◆ Assignment
Look through the material beneath and copy each line with the word "congruence".

◆ Material provided
Lemma cons_char_ok c s : cons_ok s → c ≠ CTRL 80 →
  returns (cons_char c) s (λ _ s', cons_ok s' ∧ lines s' = typed c (lines s) ∧ locks s' = locks s).
Proof.
  intros Hok Hc. destruct (nparts s) as [Hn Hm]. unfold cons_char, typed, lines. rewrite (proj2 (Z.eqb_neq c (CTRL 80))) by done.
  destruct (c =? CTRL 85).
  { apply kill_line_ok; [done|]. pose proof (co_len s Hok) as Hl. unfold INPUT_BUF in Hl. fold (nready s) (nedit s) in Hl. lia. }
  destruct ((c =? CTRL 72) || (c =? 127)).
  - mgo. cbn [id]. rewrite edit_empty by done. destruct (Z.eqb_spec (nedit s) 0) as [E|E]; cbn [negb]; mgo.
    + assert (Ed : edit s = []) by (unfold edit; fold (nedit s); by rewrite E). by rewrite Ed.
    + destruct (erase_ok s Hok ltac:(lia)) as (Hok' & El & _ & _).
      eapply returns_mono; [apply consputc_ok; apply Hok'|]. intros [] s2 Hs2.
      destruct (same_lines_ok _ _ Hok' Hs2) as (Hok2 & El2 & Ek2). split_and!; [done| |done]. unfold lines in *. congruence.
  - mgo. cbn [id]. rewrite total_len by done. rewrite (lines_length s).
    destruct (Z.eqb_spec c 0) as [->|Hc0]; cbn [negb andb orb]; [by mgo|].
    destruct (Z.ltb_spec (nready s + nedit s) INPUT_BUF) as [Hlt|Hge]; cbn [when].
    + rewrite (proj2 (Z.leb_gt INPUT_BUF _)) by done. cbv zeta. eapply returns_mono; [by apply cons_insert_ok|].
      intros [] s' (Hok' & Hk & El). done.
    + rewrite (proj2 (Z.leb_le INPUT_BUF _)) by done. by mgo.
Qed.

Lemma cons_chars_ok cs s dump : cons_ok s →
  returns (cons_chars cs dump) s (λ d s', cons_ok s' ∧ lines s' = foldl (flip typed) (lines s) cs ∧ locks s' = locks s ∧
    d = dump || bool_decide (CTRL 80 ∈ cs)).
Proof.
  revert s dump. induction cs as [|c cs IH]; intros s dump Hok; cbn [cons_chars foldl].
  - mgo. split_and!; [done..|]. rewrite bool_decide_eq_false_2 by apply not_elem_of_nil. by rewrite orb_false_r.
  - destruct (Z.eqb_spec c (CTRL 80)) as [->|Hc].
    + eapply returns_mono; [by apply IH|]. intros d s' (Hok' & El & Hk & ->). split_and!; [done| |done|].
      * rewrite El. by destruct (lines s).
      * rewrite (bool_decide_eq_true_2 (_ ∈ _ :: cs)) by left. by rewrite orb_true_r.
    + mgo. eapply returns_mono; [by apply cons_char_ok|]. intros [] s1 (Hok1 & El1 & Hk1).
      eapply returns_mono; [by apply IH|]. intros d s' (Hok' & El & Hk & ->). split_and!; [done| |congruence|].
      * by rewrite El, El1.
      * f_equal. apply bool_decide_ext. rewrite elem_of_cons. naive_solver.
Qed.

(** *** Reading *)

Lemma advance_ok s : cons_ok s → 0 < nready s →
  let s' := s <| r := u32 (r s + 1) |> in
  cons_ok s' ∧ edit s' = edit s ∧ ready s = buf s (r s mod INPUT_BUF) :: ready s'.
Proof.
  intros [Hr Hw He Hl Hed Hp Hs] Hn s'. destruct (nparts s).
  assert (En : nready s' = nready s - 1).
  { unfold nready. cbn. rewrite <- (u32_small (u32 (w s - r s) - 1)) by (pose proof (u32_range (w s - r s)); fold (nready s) in *; lia).
    unfold u32. rewrite Zminus_mod_idemp_r, Zminus_mod_idemp_l. f_equal. lia. }
  split_and!; [|done|].
  - constructor; try done; [apply u32_range|]. fold (nready s') (nedit s'). rewrite En. change (nedit s') with (nedit s).
    fold (nready s) (nedit s) in Hl. lia.
  - unfold ready. fold (nready s') (nready s). replace (nready s) with (1 + nready s') by lia.
    rewrite slice_app by lia. rewrite slice_one. cbn [app]. f_equal.
    rewrite (slice_same s s') by done. apply slice_cong. symmetry. apply u32_buf.
Qed.

Lemma u32_back x : 0 ≤ x < two32 → u32 (u32 (x + 1) - 1) = x.
Proof. intros Hx. unfold u32. rewrite Zminus_mod_idemp_l. replace (x + 1 - 1) with x by lia. by apply Z.mod_small. Qed.

(** The state in which a call ends. *)
Definition ends (res : read_res) (s : console) : Prop :=
  locks s = (false, match res with Rsleep _ _ => false | _ => true end).

Lemma leave_ok s res : cons_ok s → locks s = (true, false) → (∀ l n, res ≠ Rsleep l n) →
  returns (_ ← release_cons; _ ← ilock; mret res) s (λ res' s', res' = res ∧ cons_ok s' ∧ lines s' = lines s ∧ ends res s').
Proof.
  intros Hok [= E1 E2] Hres. unfold release_cons, ilock. mgo. rewrite E1. mgo. cbn [ip_lock set]. rewrite E2. mgo.
  split_and!; [done|by destruct Hok|done|]. unfold ends, locks. cbn. destruct res; [done..|by edestruct Hres].
Qed.

Lemma read_loop_ok killed n l s : cons_ok s → locks s = (true, false) →
  returns (read_loop killed l n) s (λ res s', cons_ok s' ∧ ends res s' ∧ edit s' = edit s ∧
    (res, ready s') = take_line killed l n (ready s)).
Proof.
  assert (Hleave : ∀ s0 s1 res l2, cons_ok s1 → locks s1 = (true, false) → (∀ l n, res ≠ Rsleep l n) →
    edit s1 = edit s0 → ready s1 = l2 →
    returns (_ ← release_cons; _ ← ilock; mret res) s1 (λ res' s', cons_ok s' ∧ ends res' s' ∧ edit s' = edit s0 ∧
      (res', ready s') = (res, l2))).
  { intros s0 s1 res l2 Hok Hk Hres He Hrd. eapply returns_mono; [by apply leave_ok|].
    intros res' s' (-> & Hok' & [= El1 El2] & Hends). split_and!; [done|done|congruence|congruence]. }
  revert l s. induction n as [|n IH]; intros l s Hok Hk; cbn [read_loop].
  { assert (E : take_line killed l 0 (ready s) = (Rdone l, ready s)) by by destruct (ready s). rewrite E. by apply Hleave. }
  mgo. cbn [id]. rewrite ready_empty by done. destruct (nparts s). destruct (Z.eqb_spec (nready s) 0) as [En|En].
  - assert (Er : ready s = []) by (unfold ready; fold (nready s); by rewrite En). rewrite Er. cbn [take_line].
    destruct killed; [by apply Hleave|]. unfold release_cons. mgo. pose proof Hk as [= E1 E2]. rewrite E1. mgo.
    split_and!; [by destruct Hok|unfold ends, locks; cbn; by rewrite E2|done|]. by rewrite <- Er.
  - destruct (advance_ok s Hok ltac:(lia)) as (Hok1 & Ee1 & Er1). rewrite Er1. set (c := buf s _) in *. cbn [take_line].
    set (s1 := s <| r := _ |>) in *. mgo. fold s1. destruct (c =? CTRL 68) eqn:Ec; [|destruct (c =? 10) eqn:Ec2].
    + case_bool_decide as El; cbn [negb when]; apply returns_bind; [apply returns_ret; by apply Hleave|apply returns_modify].
      assert (Es : s1 <| r := u32 (r s1 - 1) |> = s).
      { unfold s1. destruct s. cbn. by rewrite u32_back by apply Hok. }
      rewrite Es. by apply Hleave.
    + by apply Hleave.
    + eapply returns_mono; [by apply IH|]. intros res s' (H1 & H2 & H3 & H4). split_and!; [done|done|congruence|done].
Qed.

Lemma put_chars_ok l s : cons_ok s → returns (put_chars l) s (λ _ s', cons_ok s' ∧ lines s' = lines s ∧ locks s' = locks s).
Proof.
  revert s. induction l as [|c l IH]; intros s Hok; cbn [put_chars]; [by mgo|]. mgo.
  eapply returns_mono; [apply consputc_ok; apply Hok|]. intros [] s1 Hs1. destruct (same_lines_ok _ _ Hok Hs1) as (Hok1 & El & Hk).
  eapply returns_mono; [by apply IH|]. intros [] s2 (H1 & H2 & H3). split_and!; [done|congruence..].
Qed.

(** ** Sessions *)

(** An interrupt with the characters it delivers; a read; a sleeping read that
    has been woken; a write.  The callers of the device calls hold the inode lock. *)
Inductive cop :=
| Typed (cs : list Z)
| Read (killed : bool) (n : nat)
| Resume (killed : bool) (l : list Z) (n : nat)
| Write (l : list Z).

Inductive cres := Nothing | Got (res : read_res) | Wrote (n : Z).

Definition run_op (o : cop) : M console cres :=
  match o with
  | Typed cs => _ ← consoleintr cs; mret Nothing
  | Read killed n =>
      _ ← modify (λ s, s <| ip_lock := true |>);
      res ← consoleread killed n; mret (Got res)
  | Resume killed l n =>
      _ ← modify (λ s, s <| ip_lock := false |>);
      res ← consoleread_resumed killed l n; mret (Got res)
  | Write l =>
      _ ← modify (λ s, s <| ip_lock := true |>);
      n ← consolewrite l; mret (Wrote n)
  end.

◆ Answer to this task
      destruct (same_lines_ok _ _ Hok' Hs2) as (Hok2 & El2 & Ek2). split_and!; [done| |done]. unfold lines in *. congruence.
      eapply returns_mono; [by apply IH|]. intros d s' (Hok' & El & Hk & ->). split_and!; [done| |congruence|].
    intros res' s' (-> & Hok' & [= El1 El2] & Hends). split_and!; [done|done|congruence|congruence]. }
    + eapply returns_mono; [by apply IH|]. intros res s' (H1 & H2 & H3 & H4). split_and!; [done|done|congruence|done].
  eapply returns_mono; [by apply IH|]. intros [] s2 (H1 & H2 & H3). split_and!; [done|congruence..].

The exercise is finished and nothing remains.